Lemma pruned_cons Y s s1 s' g g1 gc b c c1 x o n pre rest :
  x ∉ pre → w_ops (cw s) !! x = Some o → cnodes s !! x = Some n → pruned_one s s1 g g1 gc b c x o n →
  chans s1 !! b = Some c1 →
  pruned_to Y s1 s' g1 (upd_at b (without x) gc) b c1 pre rest →
  pruned_to Y s s' g gc b c (x :: pre) rest.
Proof.
  intros Hx Ho Hn P Hc1 [C Hops Hns (f&t&Hcs) F Hwl Hcl].
  pose proof P as [Hg1 Hops1 Hns1 (f1&t1&Hcs1) F1 Hwl1 Hcl1].
  assert (c1 = set_ch_ends f1 t1 c) as -> by (rewrite Hcs1, lookup_insert_eq in Hc1; congruence). simpl in *.
  assert (Hops1' : ∀ y, y ≠ x → w_ops (cw s1) !! y = w_ops (cw s) !! y).
  { intros y Hy. rewrite Hops1. by apply lookup_insert_ne. }
  assert (Hsub : ∀ y, y ∉ a_waits (g (ch_loop c)) → y ∉ a_waits (g1 (ch_loop c))).
  { intros y Hy. rewrite Hg1. destruct (op_active o); [|done]. unfold g_notify. rewrite upd_g_eq. simpl.
    rewrite elem_of_without. tauto. }
  split.
  - eapply CLinks_ext, C.
    + intros L. by eapply pruned_ghost.
    + intros b'. unfold upd_at. by case_decide.
  - rewrite Hops. apply map_eq. intros y. rewrite !ops_canceled_lookup. destruct (decide (y = x)) as [->|Hne].
    + rewrite Hops1, lookup_insert_eq, Ho. simpl. rewrite bool_decide_false, bool_decide_true by set_solver.
      simpl. by destruct (op_active o).
    + rewrite Hops1' by done. destruct (w_ops (cw s) !! y); [|done]. simpl.
      by rewrite (bool_decide_ext (y ∈ x :: pre) (y ∈ pre)) by set_solver.
  - rewrite Hns, Hns1. apply map_eq. intros y. rewrite !nodes_unlinked_lookup. destruct (decide (y = x)) as [->|Hne].
    + rewrite lookup_insert_eq, Hn. simpl. rewrite bool_decide_false, bool_decide_true by set_solver. done.
    + rewrite lookup_insert_ne by done. destruct (cnodes s !! y); [|done]. simpl.
      by rewrite (bool_decide_ext (y ∈ x :: pre) (y ∈ pre)) by set_solver.
  - exists f, t. rewrite Hcs, Hcs1. by rewrite insert_insert_eq.
  - by etrans.
  - intros y Hy. rewrite Hwl by auto. auto.
  - intros y Hy. rewrite Hcl, Hcl1; [done|done|]. rewrite upd_at_eq, elem_of_without. tauto.
Qed.

Lemma insert_alter {A} (m : gmap loc A) (f : A → A) i a : m !! i = Some a → alter f i m = <[i := f a]> m.
Proof.
  intros Hi. apply map_eq. intros j. destruct (decide (i = j)) as [<-|].
  - by rewrite lookup_alter_eq, Hi, lookup_insert_eq.
  - by rewrite lookup_alter_ne, lookup_insert_ne.
Qed.

Lemma prune_one_spec Y s g gc b c x o n :
  CLinks Y s g gc → chans s !! b = Some c → cnodes s !! x = Some n → cn_queue n = b → cn_linked n = true →
  w_ops (cw s) !! x = Some o → x ∉ Y →
  runs (channel_unlink x ;;
        when (op_active o) (in_loop (upd_op x (set_op_error (Some operation_canceled)) ;; notify x))) s
    (λ _ s1, ∃ g1, pruned_one s s1 g g1 gc b c x o n ∧ CLinks Y s1 g1 (upd_at b (without x) gc)).
Proof.
  intros C Hc Hn Hq Hl Ho HY. apply post_bind.
  eapply post_mono; [by apply (channel_unlink_spec Y s g gc x n C Hn Hl)| |done].
  rewrite Hq. intros _ s1 (l1&l2&Hgc&->&C1).
  destruct (cl_node _ _ _ _ C _ _ Hn) as (_&_&_&c0&o0&Hc0&Ho0&Hown&_). rewrite Hq in Hc0. simplify_eq.
  assert (Hcl : ∀ y, y ∉ gc (cn_queue n) → unlinked (clinks s) l1 l2 !! y = clinks s !! y).
  { intros y Hy. apply unlinked_other. rewrite Hgc in Hy. set_solver. }
  assert (Hch : alter (set_ch_ends (head (l1 ++ l2)) (last (l1 ++ l2))) (cn_queue n) (chans s) =
    <[cn_queue n := set_ch_ends (head (l1 ++ l2)) (last (l1 ++ l2)) c]> (chans s)) by (by apply insert_alter).
  assert (HYx : (Y ∪ {[x]}) ∖ {[x]} = Y) by set_solver.
  apply post_when; intros Ha.
  - apply post_in_loop. simpl. step. simpl. set (w1 := set_w_ops _ (cw s)).
    assert (C2 : CLinks (Y ∪ {[x]}) (set_cw w1 (cunlinked s (cn_queue n) l1 l2 x n)) g (upd_at (cn_queue n) (without x) gc)).
    { eapply CLinks_world; [exact C1|eapply Inv_upd_op; [apply C|done..]|done|done|].
      intros y ny oy Hy Hoy. simpl. destruct (decide (x = y)) as [<-|Hne].
      - rewrite lookup_insert_eq. simpl in Hoy. simplify_eq. eexists. split_and!; done.
      - rewrite lookup_insert_ne by done. exists oy. split_and!; try done. }
    eapply post_mono; [eapply (cnode_notify_spec _ _ _ _ x _ (refused o) C2); [apply lookup_insert_eq|apply lookup_insert_eq|done]| |done].
    rewrite HYx. intros _ w2 (C3&Hops&F&Hwl). eexists. split; [|exact C3]. split; rewrite ?Ha; simpl.
    + by rewrite <- Hown.
    + rewrite Hops. simpl. by rewrite insert_insert_eq.
    + done.
    + eauto.
    + etrans; [apply frame_ops|exact F].
    + rewrite <- Hown. exact Hwl.
    + exact Hcl.
  - exists g. split.
    + split; rewrite ?Ha; simpl; try done; eauto. by rewrite insert_id.
    + rewrite <- (set_cw_id (cunlinked _ _ _ _ _ _)). eapply CLinks_world; [exact C1|apply C|done|set_solver|].
      intros y ny oy Hy Hoy. exists oy. split_and!; try done. intros Hay. split; [done|].
      intros [?| ->%elem_of_singleton]%elem_of_union; [done|]. simpl in Hoy. congruence.
Qed.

What you should do: Wherever the string "cunlinked" appears in a line above, copy that line.

Solution for this problem:
    assert (C2 : CLinks (Y ∪ {[x]}) (set_cw w1 (cunlinked s (cn_queue n) l1 l2 x n)) g (upd_at (cn_queue n) (without x) gc)).
    + rewrite <- (set_cw_id (cunlinked _ _ _ _ _ _)). eapply CLinks_world; [exact C1|apply C|done|set_solver|].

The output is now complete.